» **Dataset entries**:
Definition _check_hidden_characters (text : str) : list RuleMatch :=
  let found :=
    foldl (fun found '(char, name) =>
             let count := count text [char] in
             if 0 <? count then dict_set name count found else found)
          [] hidden_chars in
  if bool_decide (found ≠ []) then
    let details :=
      join (lit ", ")
           (map (fun '(name, count) =>
                   name ++ lit ": " ++ str_of_int count) found) in
    [{| rule_id := lit "hidden-characters";
        rule_name := lit "Hidden Characters";
        category := lit "formatting";
        severity := lit "medium";
        text := lit "Found hidden characters";
        suggestion :=
          lit "Remove hidden characters that may cause display issues";
        location := lit "Document-wide";
        context := details |}]
  else [].

Definition _check_straight_vs_curly_quotes (text : str) : list RuleMatch :=
  let straight_quotes := count text [DQUOTE] + count text [QUOTE] in
  let curly_quotes :=
    count text [DQUOTE] + count text [DQUOTE] + count text triple_quoted in
  if (10 <? straight_quotes) && (curly_quotes =? 0) then
    [{| rule_id := lit "straight-vs-curly-quotes";
        rule_name := lit "Straight Quotes Only";
        category := lit "formatting";
        severity := lit "low";
        text := str_of_int straight_quotes ++ lit " straight quotes";
        suggestion :=
          lit "Consider using curly quotes for professional documents";
        location := lit "Document-wide";
        context :=
          lit "Straight quotes are fine for code/technical docs" |}]
  else [].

» **EXERCISE**: Copy out the lines above that hold the string "list".

» **ANSWER BOX**:
Definition _check_hidden_characters (text : str) : list RuleMatch :=
Definition _check_straight_vs_curly_quotes (text : str) : list RuleMatch :=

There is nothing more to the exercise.